Since this post is about Wassily Leontif's Project SCOOP and IBM's SSEC, that is, two obscure bits of the early history of computing that could benefit from a bit of light, talking about the Yangzi Incident is a bit of a stretch. Not, however, an impossible one, because there is some early computing history to the Black Swan-class, too, and also something to be said about communist revolutions and Fortune deciding to publish Louis Ridenour in May of 1949.

Sunday, August 4, 2019

Postblogging Technology, May 1949, I: Scuttled

R_.C_.,
Shaughnessy,
Vancouver,
Canada

Dear Father:


Well, here I am, back at the epitomiser's desk, substituting for Ronnie because she has to do real work, and I am now just a full-time Navy flyboy, trying out the gadgets on the P2V, including a dust trap that we're hoping to scoop the Air Force with, when Ivan drops his bomb this summer. (At least, we assume that it'll be this summer. It's cold for bomb dropping in Russia in the winter!)

I have been told not to drop any bombs of my own in this letter. I hope that I have been obedient to my instructions, but my blood is boiling over Taft-Hartley repeal. It doesn't help that the business press has been doing a victory lap over it! I've tried telling Ronnie that this is what we get for electing Truman over Wallace, but she has been quite cool to that and perhaps I am pushing my luck. It's hard to believe that business is riding so high in the saddle, and even more so that it is being supported by the Southern bloc. It used to be that you could count on the Klan to at least have no time for Big Business! But now, it turns out that if you're going to fight civil rights, and you have to jettison the Popular Cause to do it, it is okay, because there is a better and higher Popular Cause called, "Keeping the Negro Down." Only they don't say "Negro."
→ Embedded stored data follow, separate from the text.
(* ===== verification/UmallocProps.v ===== *)
(** * UmallocProps: what [malloc] and [free] promise to a program *)

From stdpp Require Import relations.
From S2P Require Import Prelude Umalloc UmallocInv.

Section malloc.
Context (base : Z) (grows : Z -> Z -> bool).
(** A process stays below 2 GB: physical memory is 128 MB ([VmProps.uvmalloc_limit]). *)
Hypothesis grows_limit : ∀ oldsz newsz, grows oldsz newsz = true -> newsz < 2 ^ 31.
Abbreviation ok := (heap_ok base).

(** ** More memory *)









End malloc.

(** A program that allocates twice, frees the first block and allocates again. *)
Module Example.
Definition grows (oldsz newsz : Z) : bool := newsz <? 2 ^ 27.
Definition heap0 : uheap := UHeap (fun _ => 77) (fun _ => 99) 0 0x3000.
End Example.
(** A request of nearly 4 GB: [nu * sizeof(Header)] is 0 as an [int], so [sbrk] gives nothing,
    and [malloc] returns a block that does not exist. *)
Lemma malloc_huge : match malloc 0x1000 Example.grows (2 ^ 32 - 16) Example.heap0 with Ok r s' => r = 12304 ∧ ubrk s' = 12288 | _ => False end.
Proof. vm_compute. by split. Qed.
(* ===== verification/ExecLoad.v ===== *)
(** * ExecLoad: loading a program into a new page table

    The promises of the file system that [exec] relies on, the image a program
    file describes, as a flat memory, and the proof that the loading loop of [exec]
    builds exactly that image in the pages of the new page table, or fails with every
    page accounted for. *)

From stdpp Require Import gmap.
From S2P Require Import Prelude KState Spinlock ProcList ProcAbs Proc ProcInv ProcFork Bytes.
From S2P Require Import SleepLock MemC Kalloc Vm VmRep VmMap VmUser VmCopy VmFree VmProps ProcVm Exec.

#[local] Opaque memset memmove st64 ld64.

(** ** The interface of the file system *)
(** What [readi] reads from a file with content [c]. *)
Definition file_part (c : list Z) (off n : Z) : list Z :=
  if (off <=? Z.of_nat (length c)) && (off + n <? 2 ^ 32) then take (Z.to_nat n) (drop (Z.to_nat off) c) else [].

(** [ns] is the content of the file at every path; [exec] leaves it alone. *)
Class FilesSpec (F : Type) `{!Files F} := {
  f_idle : F -> (list Z -> option (list Z)) -> Prop;
  f_opened : F -> (list Z -> option (list Z)) -> Prop;
  f_refd : F -> (list Z -> option (list Z)) -> Z -> list Z -> Prop;
  f_locked : F -> (list Z -> option (list Z)) -> Z -> list Z -> Prop;
  begin_op_ok f ns : f_idle f ns -> exists f', f_begin_op f = Ok tt f' ∧ f_opened f' ns;
  end_op_ok f ns : f_opened f ns -> exists f', f_end_op f = Ok tt f' ∧ f_idle f' ns;
  namei_ok f ns path : f_opened f ns -> exists ip f', f_namei path f = Ok ip f'
    ∧ match ns path with Some c => ip ≠ -1 ∧ f_refd f' ns ip c | None => ip = -1 ∧ f_opened f' ns end;
  ilock_ok f ns ip c : f_refd f ns ip c -> exists f', f_ilock ip f = Ok tt f' ∧ f_locked f' ns ip c;
  iunlockput_ok f ns ip c : f_locked f ns ip c -> exists f', f_iunlockput ip f = Ok tt f' ∧ f_opened f' ns;
  readi_ok f ns ip c off n : f_locked f ns ip c -> 0 <= off < 2 ^ 32 -> 0 <= n <= PGSIZE ->
    exists f', f_readi ip off n f = Ok (file_part c off n) f' ∧ f_locked f' ns ip c;
  file_size f ns ip c : f_locked f ns ip c -> Z.of_nat (length c) < 2 ^ 30;
  file_byte f ns ip c b : f_locked f ns ip c -> b ∈ c -> 0 <= b < 256
}.

(** ** The image of a program: its size and its bytes *)
Definition file_slice (c : list Z) (off n : Z) : list Z := take (Z.to_nat n) (drop (Z.to_nat off) c).

(** One program header, at [off] of the file; [None] if it is not acceptable. *)
Definition seg_image (c : list Z) (off sz : Z) (img : mem) : option (Z * mem) :=
  if (off <? 0) || (Z.of_nat (length c) <? off + sizeof_proghdr) then None else
  let ph := get_proghdr (file_slice c off sizeof_proghdr) in
  let top := vaddr ph + memsz ph in
  let n := u32 (filesz ph) in
  if negb (ph_type ph =? ELF_PROG_LOAD) then Some (sz, img) else
  if (memsz ph <? filesz ph) || (2 ^ 64 <=? top) || (Z.max sz top =? 0) || negb (vaddr ph mod PGSIZE =? 0) then None else
  if (0 <? n) && (Z.of_nat (length c) <? u32 (ph_off ph) + n) then None else
  Some (Z.max sz top, put_bytes (file_slice c (u32 (ph_off ph)) n) (vaddr ph) img).
Fixpoint segs_image (k : nat) (c : list Z) (off sz : Z) (img : mem) : option (Z * mem) :=
  match k with
  | O => Some (sz, img)
  | S k' => si ← seg_image c off sz img; segs_image k' c (off + sizeof_proghdr) si.1 si.2
  end.
Definition exec_image (c : list Z) : option (elfhdr * Z * mem) :=
  if Z.of_nat (length c) <? sizeof_elfhdr then None else
  let elf := get_elfhdr (file_slice c 0 sizeof_elfhdr) in
  if negb (e_magic elf =? ELF_MAGIC) then None else
  si ← segs_image (Z.to_nat (phnum elf)) c (i32 (phoff elf)) 0 (fun _ => 0);
  Some (elf, si.1, si.2).

Lemma file_slice_app c off i n : 0 <= off -> 0 <= i -> 0 <= n ->
  file_slice c off (i + n) = file_slice c off i ++ file_slice c (off + i) n.
Proof.
  intros Ho Hi Hn. unfold file_slice. rewrite !Z2Nat.inj_add by done. rewrite <- drop_drop. by rewrite take_take_drop.
Qed.
Lemma file_slice_length c off n : 0 <= off -> 0 <= n -> off + n <= Z.of_nat (length c) -> Z.of_nat (length (file_slice c off n)) = n.
Proof. intros Ho Hn Hl. unfold file_slice. rewrite length_take, length_drop. lia. Qed.
Lemma file_part_slice c off n : 0 <= off -> 0 <= n <= PGSIZE -> Z.of_nat (length c) < 2 ^ 30 ->
  file_part c off n = (if off <=? Z.of_nat (length c) then file_slice c off n else []).
Proof.
  intros Ho Hn Hc. unfold file_part. destruct (Z.leb_spec off (Z.of_nat (length c))); [|done].
  by assert ((off + n <? 2 ^ 32) = true) as -> by (unfold PGSIZE in *; lia).
Qed.
(** Whether all of it is there can be seen from the number of bytes. *)
Lemma file_part_length c off n : 0 <= off -> 0 < n <= PGSIZE -> Z.of_nat (length c) < 2 ^ 30 ->
  (Z.of_nat (length (file_part c off n)) =? n) = (off + n <=? Z.of_nat (length c)) ∧ Z.of_nat (length (file_part c off n)) <= n.
Proof.
  intros Ho Hn Hc. rewrite file_part_slice by lia. destruct (Z.leb_spec off (Z.of_nat (length c))).
  - unfold file_slice. rewrite length_take, length_drop. cases_cmp.
  - cbn [length]. cases_cmp.
Qed.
Well, perhaps I should keep myself to myself for as long as I wear Air Force blue, says Ronnie. Given the career I've lined up for myself, it's thirty years out a captain, unless Navy air goes land-based.
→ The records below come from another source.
(* ===== verification/ExecFs.v ===== *)
(** * ExecFs: exec on the file system

    The operations [exec] takes from the class [Files], as the model of fs.c and log.c
    has them, and the proof that they keep the promises of [FilesSpec]: paths lead to the
    files the directories on the disk name, a locked inode delivers the bytes of its
    file, and in the end the table of inodes is as it was. *)

From stdpp Require Import gmap.
From S2P Require Import Prelude Exec ExecLoad.
From S2P Require Import Bytes SleepLock Bio BioRep Log LogRep LogProps Txn TxnProps Fs FsPath FsBlock FsFile FsData FsWrite FsProps FsName.

(** The bytes [readi] delivers to a kernel address pass through the local buffer. *)
#[export] Instance fs_files X `{!Copy X} : Files (fs (ftop (ist X))) := {|
  f_begin_op := begin_op;
  f_end_op := end_op;
  f_namei := namei;
  f_ilock := ilock;
  f_iunlockput := iunlockput;
  f_readi ip off n :=
    umod (fun u => u <| local := [] |>);;
    _ ← readi ip Local off n;
    ugets local
|}.

Section law.
Context {X : Type} `{!Copy X} (p lst lsz : Z) (Hlsz : lsz <= LOGSIZE) (D : Z -> list Z) (W : list (Z * list Z)).
Context (ip : Z) (Hip : inode_ok ip = true).
Abbreviation U := (ist X).
Implicit Types (x : txn U).
Abbreviation tok := (Txn.tok (U := U) p lst lsz D W).
Abbreviation fsize x := (isize (dip (FsFile.node ip x))).

(** The content of the file. *)
Definition content x : list Z := fbytes ip x 0 (fsize x).
(** The transaction, with [bs] in the local buffer. *)
Definition with_local x (bs : list Z) : txn U := x <| tup ::= fun u => u <| local := bs |> |>.

Lemma content_part x off n : 0 <= off <= fsize x -> 0 <= n -> off + n < 2 ^ 32 -> 0 <= fsize x ->
  file_part (content x) off n = fbytes ip x off (if fsize x <? off + n then fsize x - off else n).
Proof.
  intros Ho Hn Hw Hs. unfold file_part, content. rewrite length_fbytes, Z2Nat.id by done.
  assert ((off <=? fsize x) = true) as -> by lia. assert ((off + n <? 2 ^ 32) = true) as -> by lia. cbn [andb].
  set (k := if fsize x <? off + n then fsize x - off else n). assert (Hk : 0 <= k <= n ∧ off + k <= fsize x) by (unfold k; destruct (Z.ltb_spec (fsize x) (off + n)); lia).
  apply list_eq. intros i. destruct (decide (i < Z.to_nat k)%nat) as [Hi|Hi].
  - rewrite lookup_take_lt, lookup_drop by lia. unfold fbytes. rewrite !list_lookup_fmap, !lookup_seqZ_lt by lia. cbn. do 2 f_equal. lia.
  - rewrite (lookup_ge_None_2 (fbytes ip x off k)) by (rewrite length_fbytes; lia). apply lookup_ge_None_2.
    rewrite length_take, length_drop, length_fbytes. unfold k in Hi. destruct (Z.ltb_spec (fsize x) (off + n)); lia.
Qed.

Lemma splice_nil bs : splice 0 bs [] = bs.
Proof. unfold splice. cbn. by rewrite drop_nil, app_nil_r. Qed.

(** The law of [f_readi]. *)
Lemma f_readi_file x off n :
  FsFile.file_ok ip x -> blocks_ok lst x -> (forall b, can_read x b) -> 0 <= off -> 0 <= n < 2 ^ 31 ->
  tok (f_readi ip off n) x (fun bs x' => bs = file_part (content x) off n ∧ exists l, x' = with_local x l).
Proof using Hip.
  intros Hf Hx Hcr Ho Hn. cbn [f_readi fs_files]. apply tok_bind, (tok_modify p lst lsz D W). fold (with_local x []).
  assert (Hf0 : FsFile.file_ok ip (with_local x [])).
  { pose proof (layout_pos lst _ (bo_layout _ _ Hx)). eapply file_same; [exact Hf|done|done|done|done|lia]. }
  assert (Hx0 : blocks_ok lst (with_local x [])) by (destruct Hx; by split).
  assert (Hcr0 : forall b, can_read (with_local x []) b) by (intros b; destruct (Hcr b); by split).
  pose proof (fi_size _ _ Hf) as Hs. apply tok_bind. destruct (Z.lt_ge_cases (fsize x) off) as [Hlt|Hge].
  - unfold readi. apply tok_inode; [done|]. change (fsize (with_local x [])) with (fsize x).
    assert ((fsize x <? off) = true) as -> by lia. cbn [orb]. apply tok_ret. apply (tok_gets p lst lsz D W). split; [|by exists []].
    unfold file_part, content. rewrite length_fbytes, Z2Nat.id by lia. by assert ((off <=? fsize x) = false) as -> by lia.
  - assert (Hw : off + n < 2 ^ 32) by (change (MAXFILE * BSIZE) with 274432 in Hs; lia). set (k := if fsize x <? off + n then fsize x - off else n).
    assert (Hk : 0 <= k ∧ off + k <= fsize x) by (unfold k; destruct (Z.ltb_spec (fsize x) (off + n)); lia).
    eapply (tok_readi p lst lsz D W ip Hip (with_local x []) Local k off (fun bs => (tup (with_local x [])) <| local ::= splice 0 bs |>) Hf0 Hx0 Hcr0);
      [|apply accepts_local|done|lia|change (fsize (with_local x [])) with (fsize x); lia|lia|done|done|].
    + by destruct x as [? ? ? ? []].
    + apply (tok_gets p lst lsz D W). split; [|eexists; unfold after, with_local; reflexivity]. rewrite content_part by lia. fold k.
      unfold after. cbn. by rewrite splice_nil.
Qed.
End law.

(** ** The promises *)
Section spec.
Context {X : Type} `{!Copy X} (p lst lsz : Z).
Abbreviation U := (ist X).
Abbreviation F := (fs (ftop U)).
Implicit Types (f : F) (w : world) (u : U) (ns : list Z -> option (list Z)).

(** The name space of a disk. *)
Record shows w ns : Prop := {
  sh_world : world_ok lst w;
  sh_bytes : forall b, datastart (tw_sb w) <= b < sb_size (tw_sb w) -> Forall (fun c => 0 <= c < 256) (tw_cont w b);
  sh_names : forall path, ns path = disk_bytes (tw_cont w) (tw_sb w) <$> named w path
}.
(** Inside an operation that has written nothing, with [u] above the log. *)
Definition in_op w u f : Prop := exists c t v D W, f = FS c p t ∧ brep c v ∧ trep p lst lsz D W t v (ro (tw_cont w) u)
  ∧ head_n (D lst) = 0 ∧ length (D lst) = Z.to_nat BSIZE.

Definition fs_idle f ns : Prop := exists w c t v, shows w ns ∧ f = FS c p t ∧ brep c v ∧ quiet lst lsz t v ∧ vcont v = tw_cont w
  ∧ fits p w (tw_refs w) None (up t).
Definition fs_opened f ns : Prop := exists w u, shows w ns ∧ in_op w u f ∧ fits p w (tw_refs w) None u.
Definition fs_refd f ns (ip : Z) (c : list Z) : Prop := exists w u, shows w ns ∧ in_op w u f ∧ fits p w (bump ip (tw_refs w)) None u
  ∧ inode_ok ip = true ∧ tw_live w (inum (inodes u ip)) ∧ c = disk_bytes (tw_cont w) (tw_sb w) (inum (inodes u ip)).
Definition fs_locked f ns (ip : Z) (c : list Z) : Prop := exists w u, shows w ns ∧ in_op w u f ∧ fits p w (bump ip (tw_refs w)) (Some ip) u
  ∧ c = disk_bytes (tw_cont w) (tw_sb w) (inum (inodes u ip)).

Lemma run_op {A} (m : M F A) w u f (P : A -> U -> Prop) : in_op w u f -> (forall D W, rok p lst lsz D W (tw_cont w) m u P) ->
  exists r f' u', m f = Ok r f' ∧ in_op w u' f' ∧ P r u'.
Proof.
  intros (c & t & v & D & W & -> & Hb & Ht & H1 & H2) Hm. destruct (Hm D W t v Ht c Hb) as (r & c' & t' & v' & H3 & H4 & x & H5 & u' & -> & H6).
  exists r, (FS c' p t'), u'. split; [done|]. split; [|done]. by exists c', t', v', D, W.
Qed.

Lemma fs_begin f ns : fs_idle f ns -> exists f', f_begin_op f = Ok tt f' ∧ fs_opened f' ns.
Proof.
  intros (w & c & t & v & Hs & -> & Hb & Hq & Hv & Hu). destruct (vok_begin_op p lst lsz t v Hq c Hb) as ([] & c' & t' & v' & H1 & H2 & -> & H3).
  exists (FS c' p t'). split; [done|]. exists w, (up t). split; [done|]. split; [|done]. unfold first_txn in H3. rewrite Hv in H3.
  exists c', t', v, (vdisk v), (vwrites v). split_and!; [done|done|done|apply (q_clear _ _ _ _ Hq)|apply (q_len _ _ _ _ Hq)].
Qed.
Lemma fs_end f ns : fs_opened f ns -> exists f', f_end_op f = Ok tt f' ∧ fs_idle f' ns.
Proof.
  intros (w & u & Hs & (c & t & v & D & W & -> & Hb & Ht & H1 & H2) & Hu).
  destruct (vok_end_ro p lst lsz D W t v (tw_cont w) u Ht H1 H2 c Hb) as ([] & c' & t' & v' & H3 & H4 & H5 & <- & H7 & _).
  exists (FS c' p t'). split; [done|]. by exists w, c', t', v'.
Qed.
Lemma fs_namei f ns path : fs_opened f ns -> exists ip f', f_namei path f = Ok ip f'
  ∧ match ns path with Some c => ip ≠ -1 ∧ fs_refd f' ns ip c | None => ip = -1 ∧ fs_opened f' ns end.
Proof.
  intros (w & u & Hs & Ho & Hu). pose proof (sh_world _ _ Hs) as Hw.
  destruct (run_op (namei path) w u f _ Ho (fun D W => namei_txn p lst lsz D W w u path Hw Hu)) as (ip & f' & u' & H1 & H2 & H3).
  exists ip, f'. split; [done|]. rewrite (sh_names _ _ Hs). unfold lookup_post in H3. destruct (named w path) as [n|] eqn:En; cbn.
  - destruct H3 as (Hok & Hfit & Hn). split; [apply inode_ok_range in Hok; lia|]. exists w, u'. rewrite Hn. split_and!; try done.
    eapply follow_live; [apply Hw| |exact En]. unfold path_start. destruct path as [|ch path]; [apply Hw|]. destruct (ch =? slash); apply Hw.
  - destruct H3 as (-> & Hfit). split; [done|]. by exists w, u'.
Qed.
Lemma fs_ilock f ns ip c : fs_refd f ns ip c -> exists f', f_ilock ip f = Ok tt f' ∧ fs_locked f' ns ip c.
Proof.
  intros (w & u & Hs & Ho & Hu & Hok & Hl & ->). destruct (sh_world _ _ Hs) as [W1 W2 W3 W4 W5 W6].
  assert (Hr : 0 < bump ip (tw_refs w) ip) by (pose proof (it_base _ _ _ _ _ _ _ _ _ _ Hu ip); unfold bump in *; rewrite upd_eq in *; lia).
  destruct (run_op (ilock ip) w u f (fun _ u' => fits p w (bump ip (tw_refs w)) (Some ip) u' ∧ same_nums u u') Ho) as ([] & f' & u' & H1 & H2 & H3 & H4).
  { intros D W. eapply (rok_ilock p lst lsz D W (tw_cont w) (tw_sb w) (tw_live w)); [exact W1|exact Hok|exact Hr|done|exact Hu|]. done. }
  exists f'. split; [done|]. exists w, u'. by rewrite H4.
Qed.
Lemma fs_iunlockput f ns ip c : fs_locked f ns ip c -> exists f', f_iunlockput ip f = Ok tt f' ∧ fs_opened f' ns.
Proof.
  intros (w & u & Hs & Ho & Hu & ->). destruct (sh_world _ _ Hs) as [W1 W2 W3 W4 W5 W6].
  destruct (run_op (iunlockput ip) w u f (fun _ u' => fits p w (tw_refs w) None u') Ho) as ([] & f' & u' & H1 & H2 & H3).
  { intros D W. eapply (rok_iunlockput p lst lsz D W (tw_cont w) (tw_sb w) (tw_live w)); [exact W1| |exact Hu|].
    - unfold bump. rewrite upd_eq. lia.
    - intros u' Hu' _. by rewrite drop_bump in Hu'. }
  exists f'. split; [done|]. by exists w, u'.
Qed.

(** What is known of a locked inode. *)
Lemma locked_file w ns u ip : shows w ns -> fits p w (bump ip (tw_refs w)) (Some ip) u ->
  inode_ok ip = true ∧ FsFile.file_ok ip (ro (tw_cont w) u) ∧ isize (dip (inodes u ip)) = isize (disk_inode (tw_cont w) (tw_sb w) (inum (inodes u ip)))
  ∧ content ip (ro (tw_cont w) u) = disk_bytes (tw_cont w) (tw_sb w) (inum (inodes u ip)).
Proof.
  intros Hs Hu. destruct (sh_world _ _ Hs) as [W1 W2 W3 W4 W5 W6].
  destruct (it_held _ _ _ _ _ _ _ _ _ _ Hu ip eq_refl) as (Hok & Hr & Hl & Hv & _). pose proof (it_valid _ _ _ _ _ _ _ _ _ _ Hu ip Hok Hr Hl Hv) as Hn.
  pose proof (it_sb _ _ _ _ _ _ _ _ _ _ Hu) as Hsb. pose proof Hn as (_ & _ & _ & _ & Hsz & _).
  pose proof (df_size _ _ _ (tr_file _ _ _ W1 _ Hl)) as [Hz _]. split; [done|]. split; [|split; [done|]].
  - eapply ro_file; [exact W1|done| |done|done]. by apply (it_dev _ _ _ _ _ _ _ _ _ _ Hu).
  - unfold content. change (isize (dip (FsFile.node ip (ro (tw_cont w) u)))) with (isize (dip (inodes u ip))). rewrite Hsz.
    rewrite (ro_fbytes (tw_cont w) (tw_sb w)) by (done || lia). unfold slice. rewrite Z2Nat.inj_0, drop_0. apply take_ge.
    unfold disk_bytes. rewrite length_fmap, length_seqZ. lia.
Qed.
Lemma fs_readi f ns ip c off n : fs_locked f ns ip c -> 0 <= off < 2 ^ 32 -> 0 <= n <= KState.PGSIZE ->
  exists f', f_readi ip off n f = Ok (file_part c off n) f' ∧ fs_locked f' ns ip c.
Proof.
  intros (w & u & Hs & Ho & Hu & ->) Hoff Hn. destruct (locked_file w ns u ip Hs Hu) as (Hok & Hf & Hsz & Hc).
  destruct (sh_world _ _ Hs) as [W1 W2 W3 W4 W5 W6]. pose proof (it_sb _ _ _ _ _ _ _ _ _ _ Hu) as Hsb.
  destruct (run_op (f_readi ip off n) w u f (fun bs u' => bs = file_part (content ip (ro (tw_cont w) u)) off n ∧ exists l, u' = u <| local := l |>) Ho)
    as (bs & f' & u' & H1 & H2 & -> & l & ->).
  { intros D W. eapply tok_mono; [eapply (f_readi_file p lst lsz D W ip Hok); [done|by apply (ro_blocks lst _ (tw_sb w))|apply ro_read|lia|unfold KState.PGSIZE in Hn; lia]|].
    intros r x [-> [l ->]]. exists (u <| local := l |>). split; [done|]. split; [done|]. by exists l. }
  rewrite Hc in H1. exists f'. split; [done|]. exists w, (u <| local := l |>). split_and!; try done. by apply itab_local.
Qed.
Lemma fs_size f ns ip c : fs_locked f ns ip c -> Z.of_nat (length c) < 2 ^ 30.
Proof.
  intros (w & u & Hs & Ho & Hu & ->). destruct (locked_file w ns u ip Hs Hu) as (Hok & Hf & Hsz & Hc).
  pose proof (fi_size _ _ Hf) as Hz. change (node ip (ro (tw_cont w) u)) with (inodes u ip) in Hz. rewrite Hsz in Hz.
  change (MAXFILE * BSIZE) with 274432 in Hz. unfold disk_bytes. rewrite length_fmap, length_seqZ. lia.
Qed.
Lemma fs_byte f ns ip c b : fs_locked f ns ip c -> b ∈ c -> 0 <= b < 256.
Proof.
  intros (w & u & Hs & _ & Hu & ->) Hb. destruct (it_held _ _ _ _ _ _ _ _ _ _ Hu ip eq_refl) as (_ & _ & Hl & _).
  pose proof (tr_file _ _ _ (wo_tree _ _ (sh_world _ _ Hs)) _ Hl) as Hf. pose proof (df_size _ _ _ Hf) as Hz.
  unfold disk_bytes in Hb. apply list_elem_of_fmap in Hb as (o & -> & Ho%elem_of_seqZ). pose proof (file_block o ltac:(lia)) as Hbn. unfold disk_byte.
  set (b := fblk _ _ _). destruct (Z.eqb_spec b 0) as [|Hne]; [lia|]. destruct (df_data _ _ _ Hf _ Hbn Hne) as [Hr _].
  unfold byte_at. destruct (0 <=? _); [|lia]. destruct (_ !! _) as [c|] eqn:E; cbn; [|lia].
  pose proof (sh_bytes _ _ Hs b Hr) as Hall. rewrite Forall_forall in Hall. apply Hall. by eapply list_elem_of_lookup_2.
Qed.

#[export] Instance fs_files_spec : FilesSpec F := {|
  f_idle := fs_idle; f_opened := fs_opened; f_refd := fs_refd; f_locked := fs_locked;
  begin_op_ok := fs_begin; end_op_ok := fs_end; namei_ok := fs_namei; ilock_ok := fs_ilock; iunlockput_ok := fs_iunlockput;
  readi_ok := fs_readi; file_size := fs_size; file_byte := fs_byte
|}.
End spec.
Uncle George says that this is fine, because, as much money as the family has made on land already, there will be new vistas in the 1970s. San Francisco will need commuter suburbs on a new scale by then, and why not the West Side? Our alfalfa lands, covered with houses filled with industrious white-collar workers commuting over the mountains by high speed trains? What a vision!

My own vision, meanwhile, consists of the Navy accepting that aircraft carriers are dangerous and impractical contraptions that don't accomplish anything that patrol aviation can't do better. Which is why, perhaps with the optimisim of youth, I am not ruling out a flag in my future.